Para Personil Polres Luwu Utara Lakukan Pengamanan Eksekusi Lahan Irigasi

oleh -

LUWU UTARA, Nadinewsonline.com – Kepolisian Resor (Polres) Luwu Utara melakukan giat pengamanan eksekusi lahan irigasi di Desa Tingkara Kecamatan Malangke Kabupaten Luwu Utara (Lutra) Provinsi Sulawesi Selatan (Sulsel).

Pada giat ini, melibatkan personil gabungan dari Polres Luwu Utara, Batalyon D Pelopor Brimob Kepolisian Daerah (Polda) Sulsel dan instansi terkait Kabupaten Luwu Utara, Selasa (05/12/2023).

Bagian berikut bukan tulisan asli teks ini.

(** A page of the listing.  When the job cache answers for the caller's
    generation, the entries that belong to the Service, pass the filters and
    lie behind the position form one list, strictly ordered newest first; the
    page is its first [limit] entries, never more than a hundred, and the flag
    says exactly whether any are left.  A cache that has not replayed, or a
    connection that has moved on, answers nothing. *)
Theorem Collections_page (cur g : N) (ns svc : string) (q : CollectionQuery) (c : Caches) :
  index_ok c ->
  if syncedLocked cur g [cacheJobs] c then
    exists all : list CollectionView,
      (forall v, v ∈ all <-> exists id j,
        jobs c !! jobKey id = Some j /\ job_ref j = (ns, svc) /\ admits q j = true /\
        v = view_of id j /\
        (pos_ID (q_After q) = EmptyString \/ 0 < compareListing (view_pos v) (q_After q))) /\
      StronglySorted listed_before all /\
      exists limit, (1 <= limit <= 100)%nat /\ (1 <= q_Limit q <= 100 -> Z.of_nat limit = q_Limit q) /\
        Collections cur g ns svc q c = (take limit all, bool_decide (limit < length all)%nat, true)
  else Collections cur g ns svc q c = ([], false, false).
Proof.
  intros Hi. destruct (syncedLocked cur g [cacheJobs] c) eqn:Hs; [|unfold Collections; by rewrite Hs].
  exists (matching ns svc q c). split; [by intros v; apply elem_of_matching|].
  split; [apply matching_sorted|]. exists (Z.to_nat (page_limit q)).
  pose proof (page_limit_bounds q) as Hb. unfold MaxListCollections in Hb. split; [lia|]. split.
  - intros Hq. unfold page_limit, MaxListCollections. case_match; to_prop; lia.
  - rewrite Collections_eq by done. do 2 f_equal.
    case_bool_decide; to_prop; [apply Z.ltb_lt|apply Z.ltb_ge]; lia.
Qed.

(** Only valid identifiers are recorded. *)
Definition keys_valid (c : Caches) : Prop :=
  forall id, is_Some (jobs c !! jobKey id) -> ValidID id = true.

Lemma deleteJob_keys (key : string) (c : Caches) : keys_valid c -> keys_valid (deleteJob key c).
Proof.
  intros Hc id. rewrite deleteJob_jobs. intros [j [_ Hj]%lookup_delete_Some]. by apply Hc.
Qed.

Lemma applyJob_keys {V} `{Wire V} (e : watch_entry V) (c : Caches) :
  keys_valid c -> keys_valid (applyJob e c).
Proof.
  intros Hc. unfold applyJob. destruct (cut_prefix jobPrefix (we_Key e)) as [id|] eqn:Ek; [|done].
  apply cut_prefix_Some in Ek. destruct (ValidID id) eqn:Hid; [|done]. cbn [negb].
  destruct (we_Value e) as [v|]; [|by apply deleteJob_keys].
  destruct (dec_job v) as [rec|]; [|by apply deleteJob_keys].
  intros id' [j Hj]. unfold recordJob in Hj. simpl in Hj.
  apply lookup_insert_Some in Hj as [[Hk _]|[_ Hj]].
  - rewrite Ek in Hk. apply jobKey_inj in Hk. by subst.
  - apply Hc. destruct (jobs c !! we_Key e); [|by eauto]. case_match; [|by eauto].
    rewrite deleteJob_jobs in Hj. apply lookup_delete_Some in Hj as [_ Hj]. by eauto.
Qed.

Lemma consume_keys {V} `{Wire V} (kind : cacheKind) (l : list (watch_entry V)) (c : Caches) :
  keys_valid c -> keys_valid (consume kind l c).
Proof.
  revert c. induction l as [|e l IH]; intros c Hc; [done|]. apply IH. clear IH.
  unfold apply. cbv zeta. set (c1 := if (we_Generation e =? gen c kind)%N then c else _).
  assert (keys_valid c1) as H1.
  { unfold c1. case_match; [done|]. destruct kind; try exact Hc.
    intros id [j Hj]. simpl in Hj. by rewrite lookup_empty in Hj. }
  clearbody c1. case_match; [exact H1|]. destruct kind.
  - unfold applyOverride. repeat case_match; exact H1.
  - intros id. simpl.
    rewrite (proj1 (pulseSubscribers_fields (we_Key e) (applyJob e c1))). by apply applyJob_keys.
  - unfold applyActive. repeat case_match; exact H1.
  - unfold applySlot. repeat case_match; exact H1.
Qed.

(** The query of the next page: the same, after the last entry of this one. *)
Definition after (v : CollectionView) (q : CollectionQuery) : CollectionQuery :=
  {| q_States := q_States q; q_Since := q_Since q; q_Origin := q_Origin q;
     q_After := view_pos v; q_Limit := q_Limit q |}.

Pengamanan, dipimpin oleh Kabag Ops Polres Luwu Utara, Kompol Darwis, SE., SH, yang didampingi oleh beberapa perwira seperti halnya Kasat Binmas Akp Palmer Sianipar, S.H, Kasat Samapta Akp Budi Amin, S.Sos dan Kasat Lantas Akp A. M. Yusuf, S.H.

Bukan hanya itu, juga ada Danki Brimob Iptu Sapri, S.H, Kasat Intelkam Iptu Suhardi, S.H, Kasi Humas Iptu Gustan, S.H, Kapolsek Malangke Iptu Arifan Efendi, S.H, serta Paur Subbagdalops Ipda Zainuddin, S.H.

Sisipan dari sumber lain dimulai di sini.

(** C9: the replay barrier of the store connection.  When [Synced] answers true
    for a generation, that is the current one, and every watch the PGO runtime
    has open has received, from watchers opened under it, a whole initial
    replay and the marker that ends it; everything before that marker is
    already in the channel its reader consumes, every delivery tagged with an
    older generation lies before it, and nothing delivered later carries an
    older tag. *)
Theorem seam_barrier (s : seam V) (g id : N) (ws : watchState) :
  seam_reachable s -> Synced g (cl s) = true -> watches (cl s) !! id = Some ws ->
  g = gen (cl s) /\
  exists w older replay live,
    goroutines s !! id = Some w /\
    got w = older ++ (pair g <$> replay ++ None :: live) /\
    Forall (fun x => (x.1 < g)%N) older /\ None ∉ replay /\
    (deliver <$> older) ++ (delivered g <$> replay) `prefix_of` sent w.
Proof.
  intros Hr%seam_reachable_ok Hsy Hws. apply Synced_spec in Hsy as [-> Hall].
  split; [done|]. pose proof (Hr id) as Hid.
  destruct (goroutines s !! id) as [w|] eqn:Ew; [|congruence].
  pose proof (Hall _ _ Hws) as [Hm Hg%N.eqb_eq]%andb_true_iff.
  destruct (got_split s id w Hr Ew) as (older & new & Hgot & Ho).
  pose proof (ok_marker _ _ _ Hid ws Hws Hm) as Hin. rewrite Hg, Hgot in Hin.
  apply elem_of_app in Hin as [Hin|Hin].
  { rewrite Forall_forall in Ho. apply Ho in Hin. simpl in Hin. lia. }
  apply list_elem_of_fmap in Hin as (u & [= <-] & Hin).
  apply first_None in Hin as (replay & live & -> & Hn).
  exists w, older, replay, live. split; [done|]. split; [done|]. split; [done|]. split; [done|].
  pose proof (ok_sent _ _ _ Hid) as (lost & Hs & Hl).
  assert (lost = []) as ->.
  { apply Hl. intros Ep. pose proof (proj1 (ok_registered _ _ _ Hid) ltac:(by eexists)) as Hc.
    by rewrite Ep in Hc. }
  rewrite Hgot, !fmap_app, <-list_fmap_compose in Hs. simpl in Hs. rewrite app_nil_r in Hs.
  assert (deliver ∘ pair (gen (cl s)) = delivered (V:=V) (gen (cl s))) as Hd by done.
  rewrite Hd in Hs. clear Hd Hl.
  rewrite app_assoc in Hs. eapply prefix_held_back; [|exact Hs]. by destruct (w_phase w); simpl; try lia.
Qed.
End barrier.

(** ** What a cache holds once the barrier is open *)

Section composition.
  Context {V : Type} `{Wire V}.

Sekaitan dengan hal tersebut, Kapolres Luwu Utara, Akbp Galih Indragiri, S.I.K., mengatakan, proses pengamanan eksekusi lahan irigasi yang dilakukan oleh pihak kepolisian ini merupakan, bentuk respon atas permohonan bantuan pengamanan dari Pengadilan Negeri Masamba.

“Pendekatan humanis dan upaya negosiasi oleh pihak kepolisian merupakan strategi yang sangat relevan dan penting dalam situasi pengamanan dan eksekusi,” kata AKBP Galih.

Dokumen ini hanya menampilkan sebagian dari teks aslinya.